6,000 dollars a minute for your deceased son in the UC Davis Trauma Center

Wow. Just wow:

Hospital bill stuns slain student’s parents

By Sam Stanton

“It was just devastating and insulting,” Gerald Hawkins said Monday. “It’s just hard to grasp for words. My wife and I were near collapse.”

On Saturday, 10 days after Scott Hawkins was beaten to death inside his dormitory at California State University, Sacramento, his parents got a letter in the mail.

It contained a bill from the UC Davis Medical Center for $29,186.50 along with a form letter addressed “Dear Patient” that implied they were indigent and stated that the hospital no longer could provide them services.

“UC Davis can no longer provide follow-up care or any other non-emergency care to you,” it read. “Please go to a County clinic for all non-emergency care or to get a referral to another doctor.”

For Gerald and Elizabeth Hawkins, it was just too much to bear.

So, their son is a victim of a homicide, at the ripe old age of nineteen. In a UC Dorm. No doubt a bright person with an unlimited future, cut tragically short.

Contacted by The Bee on Monday, Carole Gan, a hospital spokeswoman, called the mailing “a mistake.”

You don’t say.

She said she was limited in what information she could provide about the medical care provided to Scott Hawkins, but said he arrived at the emergency room at 3:11 p.m. and was pronounced dead five minutes later.

“The trauma team did everything they could,” Gan said.

I’m more aware than most of the number of people involved in a Trauma Activation, and it’s a lot. Those peoples’ time has to be paid for.  It’s not, or shouldn’t be, $6,000/minute.

I’m also generally but not specifically aware of the obscenity of being sent a bill for nearly $30K for your son’s death. That is horrible, horrific and inexcusable on every level. For shame.


Condolences to the family.


  1. TheNewGuy says:

    Talk about twisting the knife… Eek.

  2. We can hope that what comes out is an accounting of how a bill like this gets assembled.

    5 minutes isn’t time to do any major testing, really only time for some attempt at resuscitation, and apparently not so intense.

    It’s all part of the ugly truth about hospital billing.
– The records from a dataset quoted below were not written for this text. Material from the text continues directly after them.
(** *** The further theorems at the sample data *)

Lemma normalize_doc_succeeds_iff_witness :
  exists doc', normalize_doc Sample.no_repr Sample.stored_shipment = Ok doc'.
Proof.
  apply (proj2 (normalize_doc_succeeds_iff Sample.no_repr
                  Sample.stored_shipment)).
  by_evaluation.
Defined.

Lemma normalize_doc_keys_witness :
  dom Sample.normalized_shipment = {["_id"]} ∪ dom Sample.stored_shipment.
Proof.
  apply (normalize_doc_keys Sample.no_repr Sample.stored_shipment
           Sample.normalized_shipment).
  by_evaluation.
Defined.

Lemma normalize_doc_no_native_timestamp_witness :
  is_datetime (dict_get Sample.normalized_mixed_events_shipment "eta") = false
  /\ is_datetime
       (dict_get Sample.normalized_mixed_events_shipment "last_update")
     = false.
Proof.
  destruct (normalize_doc_no_native_timestamp Sample.no_repr
              Sample.mixed_events_shipment
              Sample.normalized_mixed_events_shipment)
    as (_ & He & Hl & _).
  - by_evaluation.
  - split; [exact He|exact Hl].
Defined.


Lemma track_shipment_non_mapping_event_witness :
  fst (get_api_track
         (MoreSamples.canned [VDict MoreSamples.broken_events_shipment])
         Sample.no_repr "TRK1" MoreSamples.start)
  = JSONResponse 500
      (VDict {[ "detail" := VStr "'int' object has no attribute 'get'" ]}).
Proof.
  apply (track_shipment_non_mapping_event
           (MoreSamples.canned [VDict MoreSamples.broken_events_shipment])
           Sample.no_repr "TRK1" MoreSamples.start
           MoreSamples.broken_events_shipment [] tt
           [Sample.created_event; VInt 7] (VInt 7)).
  - reflexivity.
  - by_evaluation.
  - reflexivity.
Defined.

Lemma handlers_raise_only_http_witness :
  handled (fst (create_quote (MoreSamples.canned []) Sample.quote_model
                  MoreSamples.start))
  = true
  /\ fst (track_shipment
            (MoreSamples.raising (Interrupt (mkError "SystemExit" "1")))
            Sample.no_repr "TRK1" MoreSamples.start)
     = Raise (Interrupt (mkError "SystemExit" "1")).
Proof.
  split.
  - apply (proj1 (handlers_raise_only_http (MoreSamples.canned [])
                    Sample.clock Sample.no_repr Sample.quote_model
                    Sample.shipment_model "TRK1" MoreSamples.start)).
    intros p. discriminate.
  - destruct (handlers_raise_only_http
                (MoreSamples.raising (Interrupt (mkError "SystemExit" "1")))
                Sample.clock Sample.no_repr Sample.quote_model
                Sample.shipment_model "TRK1" MoreSamples.start)
      as (_ & _ & _ & _ & Htrack).
    apply Htrack. reflexivity.
Defined.

Lemma collaborator_http_exception_witness :
  fst (track_shipment
         (MoreSamples.raising (HTTPException 503 "store is down"))
         Sample.no_repr "TRK1" MoreSamples.start)
  = Raise (HTTPException 503 "store is down")
  /\ fst (create_quote
            (MoreSamples.raising (HTTPException 503 "store is down"))
            Sample.quote_model MoreSamples.start)
     = Raise (HTTPException 500
                (str_exn (HTTPException 503 "store is down"))).
Proof.
  destruct (collaborator_http_exception
              (MoreSamples.raising (HTTPException 503 "store is down"))
              Sample.clock Sample.no_repr 503%Z "store is down"
              Sample.quote_model Sample.shipment_model "TRK1"
              MoreSamples.start)
    as (Ht & Hq & _).
  split; [apply Ht|apply Hq]; reflexivity.
Defined.

Lemma create_shipment_clock_readings_witness :
  w_ticks (snd (create_shipment (MoreSamples.canned []) Sample.clock
                  Sample.shipment_model MoreSamples.start))
  = 0 + 3.
Proof.
  apply (proj1 (create_shipment_clock_readings (MoreSamples.canned [])
                  Sample.clock Sample.shipment_model MoreSamples.start)).
  by_evaluation.
Defined.

Lemma given_status_and_eta_kept_witness :
  exists shipment,
    w_calls (snd (post_api_shipments (MoreSamples.canned []) Sample.clock
                    MoreSamples.eta_lib (VDict MoreSamples.delivered_body)
                    MoreSamples.start))
    = ([] ++ [CreateDocument "shipment" shipment])%list
    /\ shipment !! "status" = Some (VStr "Delivered")
    /\ shipment !! "eta" = Some (VDatetime (mkDatetime 2024 3 5 12 0 0 0)).
Proof.
  destruct (given_status_and_eta_kept (MoreSamples.canned []) Sample.clock
              MoreSamples.eta_lib MoreSamples.delivered_body
              MoreSamples.delivered_model "Delivered"
              (VStr "2024-03-05T12:00:00") (mkDatetime 2024 3 5 12 0 0 0)
              MoreSamples.start)
    as (shipment & Hc & Hs & He & _).
  - by_evaluation.
  - by_evaluation.
  - by_evaluation.
  - discriminate.
  - reflexivity.
  - exists shipment. auto.
Defined.

Lemma invalid_shipment_rejected_witness :
  exists errors,
    errors <> []
    /\ post_api_shipments (MoreSamples.canned []) Sample.clock Sample.lib
         (VDict (<["status" := VNone]> Sample.shipment_body))
         MoreSamples.start
       = (JSONResponse 422
            (VDict {[ "detail" := VList (error_content <$> errors) ]}),
          MoreSamples.start).
Proof.
  apply (invalid_shipment_rejected (MoreSamples.canned []) Sample.clock
           Sample.lib (<["status" := VNone]> Sample.shipment_body)
           MoreSamples.start).
  right. exists VNone. split; [by_evaluation|discriminate].
Defined.


Lemma quote_model_keys_witness :
  Sample.quote_model !! "_id" = None.
Proof.
  destruct (quote_model_keys (MoreSamples.canned []) Sample.lib
              Sample.quote_body Sample.quote_model MoreSamples.start)
    as (_ & _ & Hnone).
  - by_evaluation.
  - apply Hnone. cbn. intuition discriminate.
Defined.


Lemma float_weight_accepted_iff_witness :
  exists v,
    validate_field Sample.lib {[ "weight_kg" := VFloat (S754_zero true) ]}
      (Field "weight_kg" (TOptional TFloat) (Default VNone) (Some 0%Z))
    = inr v.
Proof.
  assert (H : ({[ "weight_kg" := VFloat (S754_zero true) ]}
                 : gmap string value) !! "weight_kg"
              = Some (VFloat (S754_zero true))) by by_evaluation.
  apply (proj2 (float_weight_accepted_iff Sample.lib _ _ H)).
  split; [discriminate|reflexivity].
Defined.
There may have been a whole host of tests ordered but their results were moot since he had been pronounced dead. Sensible people wouldn’t charge for such things, but billing like this isn’t sensible.
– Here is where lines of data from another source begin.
(** X11: [ConvertUTF8ToUTF16] on a concatenation.  When it converts [a], it
    converts [a] followed by [b] exactly when it converts [b]; what it wrote
    for [a] is at the beginning of the output span in either case, and when
    [b] converts, what it wrote for [b] follows. *)
Theorem ConvertUTF8ToUTF16_app (size_bits : Z) (a b output : list Z)
    (little_endian : bool) :
  2 * Z.of_nat (length (a ++ b)) <= Z.of_nat (length output)
    <= SIZE_MAX size_bits ->
  let ra := ConvertUTF8ToUTF16 size_bits a output little_endian in
  let rb := ConvertUTF8ToUTF16 size_bits b output little_endian in
  let rab := ConvertUTF8ToUTF16 size_bits (a ++ b) output little_endian in
  success ra = true ->
  success rab = success rb
  /\ firstn (Z.to_nat (octets ra)) (buffer rab)
     = firstn (Z.to_nat (octets ra)) (buffer ra)
  /\ (success rb = true ->
      octets rab = octets ra + octets rb
      /\ firstn (Z.to_nat (octets rab)) (buffer rab)
         = firstn (Z.to_nat (octets ra)) (buffer ra)
           ++ firstn (Z.to_nat (octets rb)) (buffer rb)).
Proof.
  intros Hcap ra rb rab. subst ra rb rab.
  rewrite length_app in Hcap.
  destruct (ConvertUTF8ToUTF16_stream little_endian a (mkScan 0 0))
    as [fa ea] eqn:Ha.
  destruct (ConvertUTF8ToUTF16_stream little_endian b (mkScan 0 0))
    as [fb eb] eqn:Hb.
  destruct (ConvertUTF8ToUTF16_of_stream size_bits a output little_endian
              fa ea ltac:(lia) Ha) as (_ & Hfa & ->).
  destruct (ConvertUTF8ToUTF16_of_stream size_bits b output little_endian
              fb eb ltac:(lia) Hb) as (_ & Hfb & ->).
  destruct fa as [sca|sca]; [|discriminate].
  destruct (0 <? expected_utf8_remaining sca) eqn:Hopen; [discriminate|].
  intros _. apply Z.ltb_ge in Hopen.
  assert (Hrem : expected_utf8_remaining sca = 0).
  { pose proof (ConvertUTF8ToUTF16_stream_remaining little_endian a
                  (mkScan 0 0) ltac:(cbn; lia)) as Hnn.
    rewrite Ha in Hnn. cbn [fst] in Hnn. lia. }
  pose proof (ConvertUTF8ToUTF16_stream_app little_endian a b (mkScan 0 0))
    as Hab.
  rewrite Ha in Hab.
  destruct (ConvertUTF8ToUTF16_stream_same little_endian b sca (mkScan 0 0)
              (same_scan_between sca (mkScan 0 0) Hrem eq_refl))
    as [Hsame Hsnd].
  rewrite Hb in Hsame, Hsnd. cbn [fst snd] in Hsame, Hsnd.
  rewrite Hsnd in Hab.
  destruct (ConvertUTF8ToUTF16_of_stream size_bits (a ++ b) output
              little_endian _ _ ltac:(rewrite length_app; lia) Hab)
    as (_ & Hfab & ->).
  assert (Hprefix : firstn (length ea) (blit output 0 (ea ++ eb)) = ea).
  { assert (E : firstn (length ea)
                  (firstn (length (ea ++ eb)) (blit output 0 (ea ++ eb)))
                = ea).
    { rewrite Hfab, firstn_app, firstn_all, Nat.sub_diag.
      cbn [firstn]. apply app_nil_r. }
    rewrite firstn_firstn, length_app in E.
    replace (Nat.min (length ea) (length ea + length eb))
      with (length ea) in E by lia.
    exact E. }
  destruct (fst (ConvertUTF8ToUTF16_stream little_endian b sca))
    as [s|s], fb as [s'|s']; cbn [same_flow] in Hsame; try contradiction.
  - destruct Hsame as [Hs _]. rewrite Hs.
    destruct (0 <? expected_utf8_remaining s');
      cbn [success octets buffer]; rewrite !Nat2Z.id, Hfa, Hprefix;
      (split; [reflexivity|]); (split; [reflexivity|]);
      [discriminate|].
    intros _. rewrite Hfab, Hfb, length_app.
    split; [lia | reflexivity].
  - cbn [success octets buffer]. rewrite !Nat2Z.id, Hfa, Hprefix.
    split; [reflexivity|]. split; [reflexivity | discriminate].
Qed.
  3. To be fair to the hospital, people die every day, and bills get moved through the system. The people were going to get billed, and the bills were going to make little sense to anyone who doesn’t work for an insurer anyway. Everyone who has been to the hospital for anything should know that.

    The billing people don’t know the circumstances behind every bill that comes through, and the physicians generally don’t have time to keep up with the billing status of every patient. No need to condemn them too heartily.